16. Le Verbe divin (la virginité renfermée en Adam dans la mort) est bien devenu homme : le cour de Dieu s’est mu dans la virginité d’Adam, et de la mort, au travers du feu divin, l’a introduite, dans la source divine ; Christ est devenu Adam ; non l’Adam divisé, mais l’Adam virginal, tel qu’il était avant, son sommeil. Il a conduit l’Adam corrompu dans la mort, dans le feu divin, et a retiré de la mort l’Adam pur, virginal, par le feu. Tu es son fils, en tant que tu ne demeures pas étendu dans la mort comme un bois pourri qui ne peut inqualifier, qui dans le feu ne donne aucune essence, mais se réduit en cendre terreuse.
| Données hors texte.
(** What an operation without a body must have sent. *)
Definition sends_without_body (env : Env) (method path : string)
           (sent : list Request) : Prop :=
  sent = [mkRequest (API_BASE env ++ path)
                    (mkInit method (request_headers env) None)].

(** *** Concrete inputs used to exercise the statements *)

Definition sample_env : Env := mkEnv None (Some "ks_live_0123456789").

Definition sample_id : string := "3f2c1a9e-5b7d-4c1e-9a46-0d5e8f7b2a10".

(** A transport that cannot reach the service. *)
Definition transport_down : string -> RequestInit -> Completion Response :=
  fun _ _ => Throw (TypeError "fetch failed").

(** A transport that answers every request with one status and body. *)
Definition transport_answers (status : Z) (parsed : Completion value)
  : string -> RequestInit -> Completion Response :=
  fun _ _ => Return (mkResponse status parsed).

(** Response bodies, after parsing. *)
Definition error_bad_id : value :=
  VObject [("code", VString "X"); ("message", VString "bad id")].

Definition error_empty_message : value :=
  VObject [("code", VString "X"); ("message", VString "")].

Definition body_error_null : value :=
  VObject [("data", VObject [("id", VNumber 7)]); ("error", VNull)].

Definition body_error_empty : value :=
  VObject [("data", VObject [("id", VNumber 7)]); ("error", VString "")].

Definition payload_contacts : Props :=
  [("data", VArray [VObject [("id", VNumber 7); ("first_name", VString "Ada")]]);
   ("meta", VObject [("total", VNumber 1)])].

Definition payload_data_null : Props :=
  [("data", VNull); ("meta", VObject [("total", VNumber 0)])].

(** Arguments of tool calls, after validation. *)
Definition args_delete_permanent : Props :=
  [("id", VString sample_id); ("permanent", VBool true)].

Definition args_update_contact : Props :=
  [("id", VString sample_id); ("first_name", VString "Ada");
   ("email", VString "ada@example.org")].

(** The rejection of [res.json()] on a body that is not JSON. *)
Definition not_json : JsError :=
  mkError "SyntaxError" "Unexpected token < in JSON at position 0".

(** Two entries of the registry, as registered under [sample_env] over
    [transport_down]. *)
Definition list_contacts_tool : Tool :=
  mkTool "list_contacts"
    ["limit"; "offset"; "sort"; "order"; "include_last_interaction"]
    (mkAnnotations "List contacts" (Some true) None None (Some false))
    (list_contacts sample_env transport_down).

Definition delete_note_tool : Tool :=
  mkTool "delete_note"
    ["id"; "permanent"]
    (mkAnnotations "Delete note" None (Some true) (Some true) (Some false))
    (delete_note sample_env transport_down).

(** *** Reading a query string back

    What the receiving side does with a query string: split it at [&],
    cut each part at its first [=], and percent-decode both sides. *)

(** The value of a hexadecimal digit. *)
Definition hex_value (c : ascii) : option nat :=
  let n := nat_of_ascii c in
  if in_range 48 57 n then Some (n - 48)
  else if in_range 65 70 n then Some (n - 55)
  else if in_range 97 102 n then Some (n - 87)
  else None.

Fixpoint percent_decode (s : string) : option string :=
  match s with
  | EmptyString => Some ""
  | String c rest =>
      if (nat_of_ascii c =? 37)%nat
      then match rest with
           | String h (String l rest') =>
               match hex_value h, hex_value l, percent_decode rest' with
               | Some a, Some b, Some r =>
                   Some (String (ascii_of_nat (16 * a + b)) r)
               | _, _, _ => None
               end
           | _ => None
           end
      else option_map (String c) (percent_decode rest)
  end.

(** [s.split(sep)] for a separator of one character. *)
Fixpoint split_on (sep : ascii) (s : string) : list string :=
  match s with
  | EmptyString => [""]
  | String c rest =>
      if Ascii.eqb c sep then "" :: split_on sep rest
      else match split_on sep rest with
           | [] => [String c ""]
           | first :: others => String c first :: others
           end
  end.

(** The text before and the text after the first [sep]. *)
Fixpoint cut_at (sep : ascii) (s : string) : option (string * string) :=
  match s with
  | EmptyString => None
  | String c rest =>
      if Ascii.eqb c sep then Some ("", rest)
      else option_map (fun p => (String c (fst p), snd p)) (cut_at sep rest)
  end.

Definition parse_pair (part : string) : option (string * string) :=
  match cut_at "=" part with
  | Some (k, v) =>
      match percent_decode k, percent_decode v with
      | Some k', Some v' => Some (k', v')
      | _, _ => None
      end
  | None => None
  end.

Fixpoint all_some {A : Type} (l : list (option A)) : option (list A) :=
  match l with
  | [] => Some []
  | Some a :: rest => option_map (cons a) (all_some rest)
  | None :: _ => None
  end.

Definition parse_query (q : string) : option (list (string * string)) :=
  match q with
  | EmptyString => Some []
  | String c rest =>
      if Ascii.eqb c "?"
      then all_some (map parse_pair (split_on "&" rest))
      else None
  end.

(** The characters a query string built by [qs] is made of. *)
Definition query_char (c : ascii) : bool :=
  uri_component_char c
  || Ascii.eqb c "&" || Ascii.eqb c "=" || Ascii.eqb c "?".

(** A request that the service can be sent: under the base URL, at a path
    that starts with a slash, with one of the four methods, the two
    headers, and no body when the method is GET or DELETE. *)
Definition well_formed_request (env : Env) (r : Request) : Prop :=
  (exists path, req_url r = API_BASE env ++ path
                /\ starts_with "/" path = true)
  /\ In (init_method (req_init r)) ["GET"; "POST"; "PATCH"; "DELETE"]
  /\ init_headers (req_init r) = request_headers env
  /\ (init_method (req_init r) = "GET" \/ init_method (req_init r) = "DELETE" ->
      init_body (req_init r) = None).

(** Arguments used to exercise the statements about the tools. *)
Definition args_search_empty : Props := [("q", VString "")].

Definition args_list_contacts : Props :=
  [("limit", VNumber 5); ("include_last_interaction", VBool false)].

Definition error_object_message : value :=
  VObject [("code", VString "E_VALIDATION");
           ("message", VObject [("field", VString "email")])].

(** An error whose message owns a [toString] property. *)
Definition error_message_owning_toString : value :=
  VObject [("message", VObject [("toString", VNumber 1)])].

(** The string made of the lone surrogate U+D800. *)
Definition lone_surrogate : string :=
  String (ascii_of_nat 237) (String (ascii_of_nat 160)
                               (String (ascii_of_nat 128) "")).

Definition args_search_surrogate : Props := [("q", VString lone_surrogate)].

(** What the hints of a tool say of a request it sends. *)
Definition read_only_agrees (tool : Tool) (r : Request) : Prop :=
  (init_method (req_init r) = "GET"
   <-> readOnlyHint (tool_annotations tool) = Some true)
  /\ (init_method (req_init r) = "GET" -> init_body (req_init r) = None).

Definition hints_agree (tool : Tool) (r : Request) : Prop :=
  (init_method (req_init r) = "DELETE" ->
   destructiveHint (tool_annotations tool) = Some true)
  /\ (idempotentHint (tool_annotations tool) = Some false ->
      init_method (req_init r) = "POST").

(** A computation that throws before it calls the service, leaving the
    list of calls as it found it. *)
Definition throws_before_any_call {A : Type} (m : M A) : Prop :=
  exists e, forall log, m log = (Throw e, log).

(** A computation that calls the service exactly once, with [r], whatever
    was called before. *)
Definition calls_once_with {A : Type} (m : M A) (r : Request) : Prop :=
  forall log, snd (m log) = List.app log [r].

(** What a handler does, as far as the service can tell: it throws while
    building its path, or it sends one request of which [P] holds. *)
Definition one_call_or_none (P : Request -> Prop) (m : M RenderedContent)
  : Prop :=
  throws_before_any_call m \/ exists r, P r /\ calls_once_with m r.

(** The declared parameters of a tool all hold printable values. *)
Definition printable_arguments (tool : Tool) (args : Props) : Prop :=
  forall k, In k (tool_params tool) -> printable (get args k).

(** *** Induction on values

    A property holds of every value when it holds of the scalars, of an
    array whose elements have it, and of an object whose property values
    have it. *)
Section ValueInduction.

Variable P : value -> Prop.
Hypothesis P_undefined : P VUndefined.
Hypothesis P_null : P VNull.
Hypothesis P_bool : forall b, P (VBool b).
Hypothesis P_number : forall n, P (VNumber n).
Hypothesis P_string : forall s, P (VString s).
Hypothesis P_array : forall items, Forall P items -> P (VArray items).
Hypothesis P_object :
  forall props, Forall (fun kv => P (snd kv)) props -> P (VObject props).

Fixpoint value_induction (v : value) : P v :=
  match v with
  | VUndefined => P_undefined
  | VNull => P_null
  | VBool b => P_bool b
  | VNumber n => P_number n
  | VString s => P_string s
  | VArray items =>
      P_array items
        ((fix all (l : list value) : Forall P l :=
            match l with
            | [] => Forall_nil P
            | x :: rest => Forall_cons x (value_induction x) (all rest)
            end) items)
  | VObject props =>
      P_object props
        ((fix all (l : list (string * value))
            : Forall (fun kv => P (snd kv)) l :=
            match l with
            | [] => Forall_nil _
            | kv :: rest =>
                Forall_cons kv (value_induction (snd kv)) (all rest)
            end) props)
  end.

End ValueInduction.

(* ================================================================== *)
(** * Properties                                                       *)
(* ================================================================== *)

(** ** The encoders on concrete inputs *)

Example stringify_compact :
  JSON_stringify (VObject [("code", VString "X");
                           ("n", VArray [VNumber 1; VUndefined]);
                           ("skip", VUndefined)])
  = Some ("{" ++ dquote ++ "code" ++ dquote ++ ":" ++ dquote ++ "X" ++ dquote
          ++ "," ++ dquote ++ "n" ++ dquote ++ ":[1,null]}").
Proof. reflexivity. Qed.

Example stringify_pretty :
  JSON_stringify_pretty (VObject [("a", VArray [VNumber (-12); VBool true]);
                                  ("b", VObject [])])
  = Some ("{" ++ nl ++ "  " ++ dquote ++ "a" ++ dquote ++ ": [" ++ nl
          ++ "    -12," ++ nl ++ "    true" ++ nl ++ "  ]," ++ nl
          ++ "  " ++ dquote ++ "b" ++ dquote ++ ": {}" ++ nl ++ "}").
Proof. reflexivity. Qed.

Example stringify_quotes :
  JSON_stringify (VString ("a" ++ dquote ++ "b\c" ++ nl))
  = Some (dquote ++ "a" ++ String backslash_char dquote ++ "b\\c\n" ++ dquote).
Proof. reflexivity. Qed.

Example stringify_lone_surrogate :
  JSON_stringify (VString ("a" ++ lone_surrogate ++ "b"))
  = Some (dquote ++ "a\ud800b" ++ dquote).
Proof. reflexivity. Qed.

Example ToString_array :
  ToString (VArray [VNumber 1; VNull; VArray [VString "x"; VBool false]])
  = Return "1,,x,false".
Proof. reflexivity. Qed.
17. La raison dit encore : Comment se fait-il donc, puisque je suis un membre de Christ et l’enfant de Dieu, que je ne le sente ni ne l’aperçoive ? Réponse, oui, ici est le noeud, mon cher petit tronc souillé, fouille en ton sein, qu’appètes-tu ? la passion du diable, savoir : la volupté temporelle, l’avarice, les honneurs et la puissance. Écoute : c’est là le vêlement du diable ; dépouille-le et le jette ; place ton désir dans la vie de Christ, dans son esprit, sa chair et son sang ; porte ton imagination là-dedans, comme tu l’as portée dans la passion terrestre ; alors tu revêtiras Christ dans ton corps, ta chair et ton sang ; tu deviendras Christ ; son incarnation se mouvra aussitôt en toi, tu renaîtras en Christ.
18. Car la divinité ou le Verbe qui se mut en Marie et devint homme, le devint en même temps aussi dans tous les hommes morts dès Adam qui avaient remis et abandonné leur esprit à Dieu ou au Messie promis. Ce Verbe reposa aussi sur tous ceux qui devaient encore naître de l’Adam corrompu et se laisseraient seulement réveiller par lui ; car le premier homme comprend aussi le dernier. Adam est le tronc, nous tous sommes ses branches : Christ est devenu notre suc, notre force, notre vie. Si, maintenant, une branche sèche à l’arbre, qu’y peut la sève et la force de l’arbre ? La force se distribuant à toutes les branches, pourquoi la branche n’attire-t-elle pas à soi la sève et la force ? C’est la faute de l’homme s’il attire en lui le pouvoir et l’essence diaboliques au lieu de l’essence divine, et se laisse entraîner par le démon au désir et à la passion terrestres. Car Satan connaît la branche qui lui a poussé et pousse encore dans son ci-devant royaume. Puis, comme il a été un menteur et un meurtrier dès le commencement, il l’est encore, et infecte les hommes, parce qu’il sait que, par le régime extérieur des astres, ils sont tombés dans son attrait magique. 11 est donc un empoisonneur constant de la complexion et où il flaire une étincelle qui lui sert, il la présente sans cesse à l’homme ; si celui-ci y porte son imagination, il l’infecte aussitôt.